PROBLEM STATEMENT
Examine each line of the listing below. Copy those in which the string "never" appears.

DATA FOR ANALYSIS
Lemma append_assoc (s t u : string) : (s +:+ t) +:+ u = s +:+ (t +:+ u).
Proof.
  induction s as [|a s IH]; [reflexivity|].
  change (String a ((s +:+ t) +:+ u) = String a (s +:+ (t +:+ u))).
  rewrite IH. reflexivity.
Qed.

(** ** The token parser *)

Section ParserFacts.
Context {codec : jwt.Codec}.

Lemma ParseUnverified_not_Valid (s : string) (t : jwt.Token) parts err :
  jwt.ParseUnverified s = (Some t, parts, err) -> jwt.Valid t = false.
Proof.
  unfold jwt.ParseUnverified.
  destruct (Split s ".") as [|p0 [|p1 [|p2 [|p3 ps]]]]; try discriminate.
  destruct (jwt.DecodeSegment p0) as [headerBytes|e0];
    [|destruct (HasPrefix _ _); intros Heq; inversion Heq; reflexivity].
  destruct (jwt.Unmarshal_Header headerBytes) as [header|e1];
    [|intros Heq; inversion Heq; reflexivity].
  destruct (jwt.DecodeSegment p1) as [claimBytes|e2];
    [|intros Heq; inversion Heq; reflexivity].
  destruct (jwt.Decode_Claims claimBytes) as [claims|e3];
    [|intros Heq; inversion Heq; reflexivity].
  destruct (header !! "alg") as [alg|]; [|intros Heq; inversion Heq; reflexivity].
  destruct (jwt.GetSigningMethod alg); intros Heq; inversion Heq; reflexivity.
Qed.

(** A token that comes back together with an error is never marked valid. *)
Lemma ParseWithClaims_error_not_Valid (s : string) keyFunc now (t : jwt.Token) e :
  jwt.ParseWithClaims s keyFunc now = (Some t, Some e) -> jwt.Valid t = false.
Proof.
  unfold jwt.ParseWithClaims.
  destruct (jwt.ParseUnverified s) as [[[tok|] parts] [err|]] eqn:Hpu;
    try discriminate.
  - intros Heq; inversion Heq; subst. eapply ParseUnverified_not_Valid; eassumption.
  - pose proof (ParseUnverified_not_Valid _ _ _ _ Hpu) as Hv.
    destruct (keyFunc tok) as [key|kerr].
    + match goal with |- (if ?b then _ else _) = _ -> _ => destruct b end.
      * discriminate.
      * intros Heq; inversion Heq; subst. exact Hv.
    + intros Heq; inversion Heq; subst. exact Hv.
Qed.

(** Fewer or more than three dot-separated segments: no token at all. *)
Lemma ParseWithClaims_segments (s : string) keyFunc now :
  length (Split s ".") <> 3%nat ->
  jwt.ParseWithClaims s keyFunc now =
    (None, Some (jwt.NewValidationError "token contains an invalid number of segments"
                                        jwt.ValidationErrorMalformed)).
Proof.
  intros Hlen. unfold jwt.ParseWithClaims, jwt.ParseUnverified.
  destruct (Split s ".") as [|p0 [|p1 [|p2 [|p3 ps]]]]; simpl in *;
    try reflexivity; congruence.
Qed.

Lemma GetSigningMethod_Alg (alg : string) (m : jwt.SigningMethod) :
  jwt.GetSigningMethod alg = Some m -> jwt.Alg m = alg.
Proof.
  unfold jwt.GetSigningMethod. intros Hf.
  apply List.find_some in Hf as [_ Heq].
  apply String.eqb_eq in Heq. exact Heq.
Qed.

Lemma NewWithClaims_Header_alg (m : jwt.SigningMethod) :
  jwt.NewWithClaims_Header m !! "alg" = Some (jwt.Alg m).
Proof. unfold jwt.NewWithClaims_Header. apply lookup_insert_eq. Qed.

Lemma GetSigningMethod_HS256 : jwt.GetSigningMethod "HS256" = Some jwt.HS256.
Proof. reflexivity. Qed.

End ParserFacts.

(** ** [authApi], case by case *)

Section AuthApiFacts.
Context {codec : jwt.Codec}.
Variable env : Env.

Lemma authApi_index_panic (w : World) :
  Split (Authorization w) " " !! 1%nat = None ->
  authApi env w =
    (Panicked (IndexOutOfRange 1 (length (Split (Authorization w) " "))), w).
Proof.
  intros Hidx. unfold authApi, Authorization in *.
  unfold mbind, Handler_bind, c_Request_Header_Get, read_ctx, index. simpl.
  rewrite Hidx. reflexivity.
Qed.

Lemma authApi_nil_error (w : World) (t : string) :
  Split (Authorization w) " " !! 1%nat = Some t ->
  snd (jwt.ParseWithClaims t (keyFunc env) (Time_Unix (Now env))) = None ->
  authApi env w = (Panicked NilDereference, w).
Proof.
  intros Hidx Herr. unfold authApi, Authorization in *.
  unfold mbind, Handler_bind, c_Request_Header_Get, read_ctx, index. simpl.
  rewrite Hidx. simpl.
  destruct (jwt.ParseWithClaims t (keyFunc env) (Time_Unix (Now env))) as [tok err].
  simpl in Herr. subst err.
  destruct tok as [tok|]; reflexivity.
Qed.

Lemma authApi_rejects (w : World) (t : string) tok e :
  Split (Authorization w) " " !! 1%nat = Some t ->
  jwt.ParseWithClaims t (keyFunc env) (Time_Unix (Now env)) = (tok, Some e) ->
  authApi env w =
    (Returned tok,
     {| ctx := Context_JSON 401 (unauthorized_body (jwt.ValidationError_Error e)) (ctx w);
        db := db w |}).
Proof.
  intros Hidx Hparse. unfold authApi, Authorization in *.
  unfold mbind, Handler_bind, c_Request_Header_Get, read_ctx, index. simpl.
  rewrite Hidx. simpl. rewrite Hparse.
  destruct tok as [tok|]; [|reflexivity].
  rewrite (ParseWithClaims_error_not_Valid _ _ _ _ _ Hparse).
  reflexivity.
Qed.

End AuthApiFacts.

(** ** The authorization helper on headers without a space *)

Section Malformed.
Context {codec : jwt.Codec}.
Variable env : Env.

(** C3. The claim asks that a header without whitespace (the empty one
    included) is answered with a Malformed error and never a panic.
    [authApi] indexes the split header at 1 unguarded: on every header
    without a space the split has length 1 and the handler panics with
    an index out of range, before any response is written. *)
Theorem authApi_header_without_space_panics (w : World) :
  contains_byte " " (Authorization w) = false ->
  authApi env w = (Panicked (IndexOutOfRange 1 1), w).
Proof.
  intros Hc.
  rewrite authApi_index_panic; rewrite (Split_no_sep _ _ Hc); reflexivity.
Qed.

End Malformed.

(** The request without an [Authorization] header. *)
Lemma authApi_header_without_space_panics_witness :
  let w := {| ctx := Sample.request None "bob" None; db := Sample.store |} in
  contains_byte " " (Authorization w) = false /\
  authApi Sample.env w = (Panicked (IndexOutOfRange 1 1), w).
Proof.
  split; [reflexivity|].
  apply (authApi_header_without_space_panics Sample.env). reflexivity.
Defined.

(** ** A freshly issued token presented back *)

Section RoundTrip.
Context {codec : jwt.Codec}.

Lemma CreateToken_issued (env : Env) (userid : uint64) :
  CreateToken env userid =
    match jwt.Sign jwt.HS256 (jwt.SigningString jwt.HS256 (issued_claims env userid))
                   (Getenv env "JWT_SECRET") with
    | inl sig =>
        (Join [jwt.SigningString jwt.HS256 (issued_claims env userid); sig] ".", None)
    | inr err => ("", Some err)
    end.
Proof.
  unfold CreateToken, jwt.SignedString, issued_claims.
  destruct (jwt.Sign _ _ _); reflexivity.
Qed.

Lemma segment_Split3 (h c sig : string) :
  segment h -> segment c -> segment sig ->
  Split (Join [Join [h; c] "."; sig] ".") "." = [h; c; sig]
  /\ contains_byte " " (Join [Join [h; c] "."; sig] ".") = false.
Proof.
  intros [Hh1 Hh2] [Hc1 Hc2] [Hs1 Hs2]. simpl Join. split.
  - rewrite !append_assoc.
    change (Split (h +:+ String "." (c +:+ String "." sig)) "." = [h; c; sig]).
    rewrite (Split_app _ _ _ Hh1), (Split_app _ _ _ Hc1), (Split_no_sep _ _ Hs1).
    reflexivity.
  - rewrite !contains_byte_app, Hh2, Hc2, Hs2. reflexivity.
Qed.

Lemma verifyExp_before (exp now : Z) :
  (now <= exp)%Z -> jwt.verifyExp exp now false = true.
Proof.
  intros Hle. unfold jwt.verifyExp.
  destruct (exp =? 0)%Z; [reflexivity|]. apply Z.leb_le. exact Hle.
Qed.

(** Parsing what [SignedString] produced, before expiry and with the
    signing key: no error. *)
Lemma ParseWithClaims_fresh (env : Env) (key : string)
    (claims : gmap string jwt.claim_value) (userid : uint64) (exp : Z) (sig : string) :
  round_trip key claims (decoded_claims userid exp) ->
  jwt.Sign jwt.HS256 (jwt.SigningString jwt.HS256 claims) key = inl sig ->
  Getenv env "JWT_SECRET" = key ->
  (Time_Unix (Now env) <= exp)%Z ->
  exists t,
    jwt.ParseWithClaims (Join [jwt.SigningString jwt.HS256 claims; sig] ".")
                        (keyFunc env) (Time_Unix (Now env)) = (Some t, None)
    /\ jwt.Valid t = true
    /\ jwt.UserId (jwt.Claims t) = userid.
Proof.
  intros [Hhs Hcs Hhb Hcb Hh Hc Hsig] Hsign Hkey Hexp.
  destruct (Hsig sig Hsign) as [Hss Hver].
  destruct (segment_Split3 _ _ _ Hhs Hcs Hss) as [Hsplit _].
  unfold jwt.ParseWithClaims, jwt.ParseUnverified.
  unfold jwt.SigningString in *. rewrite Hsplit, Hhb, Hh, Hcb, Hc.
  rewrite NewWithClaims_Header_alg. simpl jwt.Alg.
  rewrite GetSigningMethod_HS256.
  unfold keyFunc. simpl jwt.Method.
  destruct (decide (jwt.GetSigningMethod "HS256" ≠ Some jwt.HS256)) as [Hne|_];
    [exfalso; apply Hne; reflexivity|].
  cbn [jwt.Claims jwt.set_Method jwt.set_Claims jwt.set_Header jwt.new_Token
       jwt.Standard decoded_claims].
  unfold jwt.StandardClaims_Valid.
  cbn [jwt.ExpiresAt jwt.IssuedAt jwt.NotBefore].
  rewrite (verifyExp_before _ _ Hexp).
  cbn [negb jwt.verifyIat jwt.verifyNbf Z.eqb jwt.ValidationError_valid jwt.Errors N.eqb].
  unfold jwt.Method_Verify.
  cbn [jwt.Method jwt.set_Method jwt.set_Signature jwt.Signature nth firstn].
  rewrite Hkey, Hver.
  cbn [jwt.ValidationError_valid jwt.Errors N.eqb].
  eexists. split; [reflexivity|]. split; reflexivity.
Qed.

(** C2. The claim asks that validating a freshly issued token, with the
    same secret and before expiry, yields the user id and no error.
    In [authApi] a parse without error makes [err == nil] true on line
    370, so the rejection branch runs and calls [err.Error()] on the nil
    error: the handler panics instead of returning the token. *)
Theorem authApi_panics_on_fresh_token (issue check : Env) (w : World)
    (userid : uint64) (token : string) :
  CreateToken issue userid = (token, None) ->
  round_trip (Getenv issue "JWT_SECRET") (issued_claims issue userid)
             (decoded_claims userid (Time_Unix (Time_Add (Now issue) (Minute * 15)%Z))) ->
  Getenv check "JWT_SECRET" = Getenv issue "JWT_SECRET" ->
  (Time_Unix (Now check) <= Time_Unix (Time_Add (Now issue) (Minute * 15)%Z))%Z ->
  Authorization w = "Bearer " +:+ token ->
  authApi check w = (Panicked NilDereference, w).
Proof.
  intros Hissue Hrt Hkey Hexp Hhdr.
  rewrite CreateToken_issued in Hissue.
  destruct (jwt.Sign _ _ _) as [sig|err] eqn:Hsign; [|discriminate].
  injection Hissue as <-.
  destruct (ParseWithClaims_fresh check _ _ _ _ _ Hrt Hsign Hkey Hexp)
    as (t & Hparse & _ & _).
  destruct Hrt as [Hhs Hcs _ _ _ _ Hsig].
  destruct (Hsig sig Hsign) as [Hss _].
  destruct (segment_Split3 _ _ _ Hhs Hcs Hss) as [_ Hnosp].
  apply authApi_nil_error
    with (t := Join [jwt.SigningString jwt.HS256 (issued_claims issue userid); sig] ".").
  - replace (Split (Authorization w) " ")
      with ["Bearer";
            Join [jwt.SigningString jwt.HS256 (issued_claims issue userid); sig] "."];
      [reflexivity|].
    rewrite Hhdr. symmetry. exact (Split_Bearer _ Hnosp).
  - rewrite Hparse. reflexivity.
Qed.

End RoundTrip.

Lemma Sample_round_trip :
  round_trip (Getenv Sample.env "JWT_SECRET") (issued_claims Sample.env 1%N)
    (decoded_claims 1%N (Time_Unix (Time_Add (Now Sample.env) (Minute * 15)%Z))).
Proof.
  split; try (split; reflexivity); try reflexivity.
  intros sig Hsign. vm_compute in Hsign. injection Hsign as <-.
  split; [split; reflexivity | reflexivity].
Qed.

(** User 1's token, issued and presented within the same second. *)
Lemma authApi_panics_on_fresh_token_witness :
  let token := "616c673a4853323536.75316531373030303030393030.m8495" in
  let w := {| ctx := Sample.request (Some ("Bearer " +:+ token)) "bob" None;
              db := Sample.store |} in
  CreateToken Sample.env 1%N = (token, None) /\
  Getenv Sample.env "JWT_SECRET" = Getenv Sample.env "JWT_SECRET" /\
  (Time_Unix (Now Sample.env)
   <= Time_Unix (Time_Add (Now Sample.env) (Minute * 15)%Z))%Z /\
  Authorization w = "Bearer " +:+ token /\
  authApi Sample.env w = (Panicked NilDereference, w).
Proof.
  intros token w.
  assert (Hissue : CreateToken Sample.env 1%N = (token, None)) by reflexivity.
  assert (Hexp : (Time_Unix (Now Sample.env)
                  <= Time_Unix (Time_Add (Now Sample.env) (Minute * 15)%Z))%Z)
    by (vm_compute; discriminate).
  split; [exact Hissue|]. split; [reflexivity|]. split; [exact Hexp|].
  split; [reflexivity|].
  exact (authApi_panics_on_fresh_token Sample.env Sample.env w 1%N token
           Hissue Sample_round_trip eq_refl Hexp eq_refl).
Defined.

TASK OUTPUT
(** A token that comes back together with an error is never marked valid. *)
    included) is answered with a Malformed error and never a panic.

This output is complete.